What makes that movement urgent is the employment data. Addy Osmani’s 2026 analysis cites a Harvard study of 62 million workers that quantifies the employment effect of generative AI adoption directly.

9–10%drop in junior developer employment within six quarters of AI adoptionwhile senior hiring remained essentially flatHarvard study of 62M workers, cited by Addy Osmani — 2026

Industry veterans describe the downstream consequence as “slow decay”–an ecosystem that stops training its replacements and creates a leadership vacuum a decade out. The question isn’t just whether today’s juniors are learning the right things. It’s whether there will be enough of them developing at all.

The better organizations are thinking explicitly about this: designing junior onboarding around the skills that need to develop, not around the tasks that need to get done.

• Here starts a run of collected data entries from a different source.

(** * Option resolution of the visual-testing CLI: [bin/lib/getOptions.js]

    A shallow embedding of [getOptions] and of the helpers declared next to
    it ([takeLast], [resolveHomeDir]), followed by the properties of the
    resolution procedure.

    JavaScript values are an inductive type with the language's truthiness,
    [||] and [&&]; a thrown [Error] is a result carrying the kind of the
    message and the arguments given to the message renderer; run-time type
    errors of the language (a method called on a value that has none) are a
    separate exception.  The manifest's script table is a finite map. *)

From Stdlib Require Import String Ascii ZArith List Bool DecimalString.
From stdpp Require Import base tactics option list strings gmap.

Open Scope string_scope.
Open Scope list_scope.

(** ** JavaScript values *)

#[warnings="-register-all"]
Inductive JsVal : Type :=
| JUndefined
| JNull
| JBool (b : bool)
| JNum (n : Z)
| JStr (s : string)
| JArr (elems : list JsVal)
| JObj (fields : list (string * JsVal)).

(** [!!v]: the falsy values are [undefined], [null], [false], [0] and the
    empty string; arrays and objects are always truthy.  Numbers are the
    integer ones: [JNum n] is the number n, for the integers that are
    numbers of the language (all of them up to 2^53 in magnitude, and
    beyond that those that a double holds exactly). *)
Definition truthy (v : JsVal) : bool :=
  match v with
  | JUndefined | JNull => false
  | JBool b => b
  | JNum n => negb (n =? 0)%Z
  | JStr s => negb (String.eqb s "")
  | JArr _ | JObj _ => true
  end.

(** [a || b] and [a && b] return one of their operands. *)
Definition js_or (a b : JsVal) : JsVal := if truthy a then a else b.
Definition js_and (a b : JsVal) : JsVal := if truthy a then b else a.

(** [v === ''] *)
Definition is_empty_string (v : JsVal) : bool :=
  match v with JStr "" => true | _ => false end.

(** [v === '' ? true : v], the normalisation of a flag given without value. *)
Definition flagPresent (v : JsVal) : JsVal :=
  if is_empty_string v then JBool true else v.

(** [typeof v === 'string' ? v : dflt] *)
Definition stringOr (v : JsVal) (dflt : string) : string :=
  match v with JStr s => s | _ => dflt end.

(** *** Numbers as text

    [Number::toString] on the integers.  The digits are the fewest that
    still denote the number (a double has 53 significant bits, so beyond
    2^53 the neighbouring integers are not numbers and fewer digits than
    those of the integer are enough); they are printed in full, with zeros
    up to the unit, below 10^21, and in exponent form from there on. *)

Definition decimalText (n : Z) : string := NilZero.string_of_int (Z.to_int n).

(** The integer [c] is nearer to the number [x] than to its neighbours
    among the doubles (an end of the interval counts when the significand
    of [x] is even); distances are taken four times, the neighbour below a
    power of two being half an ulp away. *)
Definition roundsTo (x c : Z) : bool :=
  let bits := (Z.log2 x + 1)%Z in
  if (bits <=? 53)%Z then (c =? x)%Z
  else
    let ulp := (2 ^ (bits - 53))%Z in
    let below := if (x =? 2 ^ (bits - 1))%Z then ulp else (2 * ulp)%Z in
    let above := (2 * ulp)%Z in
    let d := (4 * (c - x))%Z in
    if Z.even (x / ulp)
    then (- below <=? d)%Z && (d <=? above)%Z
    else (- below <? d)%Z && (d <? above)%Z.

(** The multiple of the largest power of ten that still denotes [x]; of
    two such multiples the nearer one, and the even one on a tie. *)
Fixpoint shortest_go (fuel : nat) (x p : Z) : Z :=
  match fuel with
  | O => x
  | S fuel' =>
      let lo := (x / p * p)%Z in
      let hi := (lo + p)%Z in
      if roundsTo x lo && roundsTo x hi then
        if (x - lo <? hi - x)%Z then lo
        else if (hi - x <? x - lo)%Z then hi
        else if Z.even (x / p) then lo else hi
      else if roundsTo x lo then lo
      else if roundsTo x hi then hi
      else shortest_go fuel' x (p / 10)%Z
  end.

Definition shortest (x : Z) : Z :=
  let len := String.length (decimalText x) in
  shortest_go len x (10 ^ Z.of_nat (len - 1))%Z.

Fixpoint dropTrailingZeros (s : string) : string :=
  match s with
  | EmptyString => EmptyString
  | String c s' =>
      match dropTrailingZeros s' with
      | EmptyString =>
          if Ascii.eqb c "0" then EmptyString else String c EmptyString
      | t => String c t
      end
  end.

Code review used as a pedagogical tool rather than a quality gate. Structured pair programming with explicit knowledge were transfer goals rather than just efficient output.

The less thoughtful version is treating AI-assisted junior development as equivalent to traditional junior development because the output looks similar. The output might be similar. The learning is not.

What Sprint Reviews Miss

The practical challenge is that AI-assisted work looks good in sprint reviews regardless of where someone is in their career. Code ships, tests pass, and PRs get approved. Those signals tell you about output quality, not capability development. The more useful question is whether the engineer, at any experience level, can reason through what the AI produced and catch it when it’s wrong. Nobody has a complete playbook for developing that skill yet. The teams making progress are the ones asking it openly, not just directing it downward.

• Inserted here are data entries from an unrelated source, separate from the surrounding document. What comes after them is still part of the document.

(** A person is recognisable right after enrollment, without restart:
    when [name.jpg] can name an entry of the directory (no [/] in the
    name) and the captured picture shows a face, a face with the same
    descriptor is then given the new name and marked, provided the
    descriptor is within the tolerance of itself and strictly closer to
    itself than to every descriptor enrolled before. *)
Theorem enrolled_face_is_recognized (name : string) (fr : image)
  (enc : descriptor) (more : list descriptor) (t : tick) (rest : list tick)
  (now : datetime) (s : System) :
  is_entry_name (name +:+ ".jpg") = true ->
  paired s ->
  frame t = Some fr -> key t = ord_c ->
  face_encodings fr = enc :: more ->
  (distance enc enc <= tolerance)%Q ->
  (forall k, k ∈ known_face_encodings s ->
     (distance enc enc < distance k enc)%Q) ->
  let s' := fst (add_employee name (t :: rest) s) in
  snd (add_employee name (t :: rest) s) = Finished
  /\ database s' !! (name +:+ ".jpg") = Some fr
  /\ recognize_face enc now s'
     = inr (with_env (fst (mark_attendance name now (env s'))) s', name).
Proof.
  intros _ Hp Hf Hk Henc Htol Hfar s'.
  destruct (add_employee_capture name fr enc more t rest s Hf Hk Henc)
    as (Hend & Hdb & Hencs & Hnames & _).
  fold s' in Hdb, Hencs, Hnames.
  split; [exact Hend|]. split.
  - rewrite Hdb. apply lookup_insert_eq.
  - exact (recognize_last _ _ enc name now s' Hencs Hnames Hp Htol Hfar).
Qed.

(** *** Starting *)

Lemma init_facts (d : @Startup.disk image) :
  let s := fst (init d) in
  let loaded :=
    pick first_encoding
      (image_files (map_to_list (default ∅ (Startup.employees_dir d)))) in
  attendance_log (env s)
  = Some (default (render [header]) (Startup.log_file d))
  /\ hw (env s) = []
  /\ database s = default ∅ (Startup.employees_dir d)
  /\ known_face_names s = map fst loaded
  /\ known_face_encodings s = map snd loaded.
Proof.
  intros s loaded. subst s loaded. unfold Startup.init. cbn [fst].
  unfold Embedding.load_known_faces. cbn [database].
  match goal with
  | |- context [Embedding.load_known_faces_on _ ?l ?s0] =>
      destruct (load_known_faces_fold l s0) as (H1 & H2 & H3 & H4 & H5 & _)
  end.
  cbn [known_face_names known_face_encodings database env attendance_log hw
       app] in H1, H2, H3, H4, H5.
  rewrite H1, H2, H3, H4, H5. repeat split.
Qed.

(** [__init__] never rewrites an attendance file that exists and fills a
    missing one with the header row alone; it gives no signal, takes the
    directory as it is (empty when missing), and builds the two lists
    from the pictures with a face, a name for every descriptor. *)
Theorem init_state (d : @Startup.disk image) :
  let s := fst (init d) in
  attendance_log (env s)
  = Some (default (render [header]) (Startup.log_file d))
  /\ hw (env s) = []
  /\ database s = default ∅ (Startup.employees_dir d)
  /\ known_face_names s
     = map fst (pick first_encoding
                  (image_files
                     (map_to_list (default ∅ (Startup.employees_dir d)))))
  /\ paired s.
Proof.
  intros s. subst s. destruct (init_facts d) as (H1 & H2 & H3 & H4 & H5).
  repeat split; try assumption.
  unfold paired. now rewrite H4, H5, !length_map.
Qed.

(** An employee enrolled in one session is there at the next start: when
    [name.jpg] can name an entry of the directory (no [/] in the name),
    the captured picture shows a face and the name holds a character other
    than a dot, [__init__] on the directory left by [add_employee] loads
    that name with the first descriptor of the picture, at the same index
    of the two lists. *)
Theorem enrolled_is_loaded_at_restart (name : string) (fr : image)
  (enc : descriptor) (more : list descriptor) (t : tick) (rest : list tick)
  (s : System) :
  is_entry_name (name +:+ ".jpg") = true ->
  frame t = Some fr -> key t = ord_c ->
  face_encodings fr = enc :: more ->
  all_chars is_dot name = false ->
  let s' := fst (add_employee name (t :: rest) s) in
  let restarted :=
    fst (init {| Startup.log_file := attendance_log (env s');
                 Startup.employees_dir := Some (database s') |}) in
  exists i,
    known_face_names restarted !! i = Some name
    /\ known_face_encodings restarted !! i = Some enc.
Proof.
  intros _ Hf Hk Henc Hdots s' restarted.
  destruct (add_employee_capture name fr enc more t rest s Hf Hk Henc)
    as (_ & Hdb & _).
  fold s' in Hdb.
  destruct (init_facts {| Startup.log_file := attendance_log (env s');
                          Startup.employees_dir := Some (database s') |})
    as (_ & _ & _ & Hn & He).
  fold restarted in Hn, He. cbn [Startup.employees_dir default] in Hn, He.
  unfold id in Hn, He.
  destruct (FilesFacts.picture_name name) as [Himg Hroot].
  rewrite Hdots in Hroot.
  assert (Hin : (name, enc)
                ∈ pick first_encoding (image_files (map_to_list (database s')))).
  { apply (pick_elem _ _ (name +:+ ".jpg", fr)).
    - apply list_elem_of_In, List.filter_In. split; [|exact Himg].
      apply list_elem_of_In, elem_of_map_to_list.
      rewrite Hdb. apply lookup_insert_eq.
    - unfold first_encoding. cbn [fst snd]. now rewrite Henc, Hroot. }
  apply list_elem_of_lookup in Hin as [i Hi].
  exists i. rewrite Hn, He, !lookup_map, Hi. now split.
Qed.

I wrote about mentorship as a leadership amplifier a year ago, focused on coaching as a complement to technical capability. What’s changed since then is the context in which that mentorship happens. It’s harder now because the senior engineer is also navigating unfamiliar territory. A coaching relationship built on “let me show you how to do this” looks different when the senior engineer is still working out how to evaluate what AI produces. The honest version of that conversation is probably “let’s figure out together how we catch when this is wrong”—which is a different kind of mentorship than either side has practiced.

The organizations managing it well create explicit space for the figuring-out at every experience level, rather than treating it as a problem specific to newer engineers.

 
In the old model, code review told you something about the engineer who wrote the code. In the AI-assisted model, it mostly tells you about the output. Getting back to learning from the work requires intentionally changing how teams talk about it.

The Honest Position

I’m genuinely uncertain about how this plays out. The AI productivity gains are real and material. Teams are shipping faster, and the work quality at the output level is often better than what junior engineers would have produced without assistance.

What I’m less certain about is whether we’re trading short-term output quality for long-term capability depth. The senior engineers who are excellent now are excellent partly because they went through “the hard times”. If the next generation of senior engineers never went through equivalent challenges, they might not be equivalent senior engineers.

Or maybe the skills that matter are different now, and what looks like a gap is actually a transition. Maybe auditing AI-generated code develops judgment that manual code writing used to develop. I genuinely don’t know, but I’m excited to keep exploring it and learning how to manage it better.

What I do know is that most organizations aren’t asking the question openly and explicitly. They’re measuring the output and assuming the learning follows. That assumption will need proven out before the pipeline becomes a talent trickle.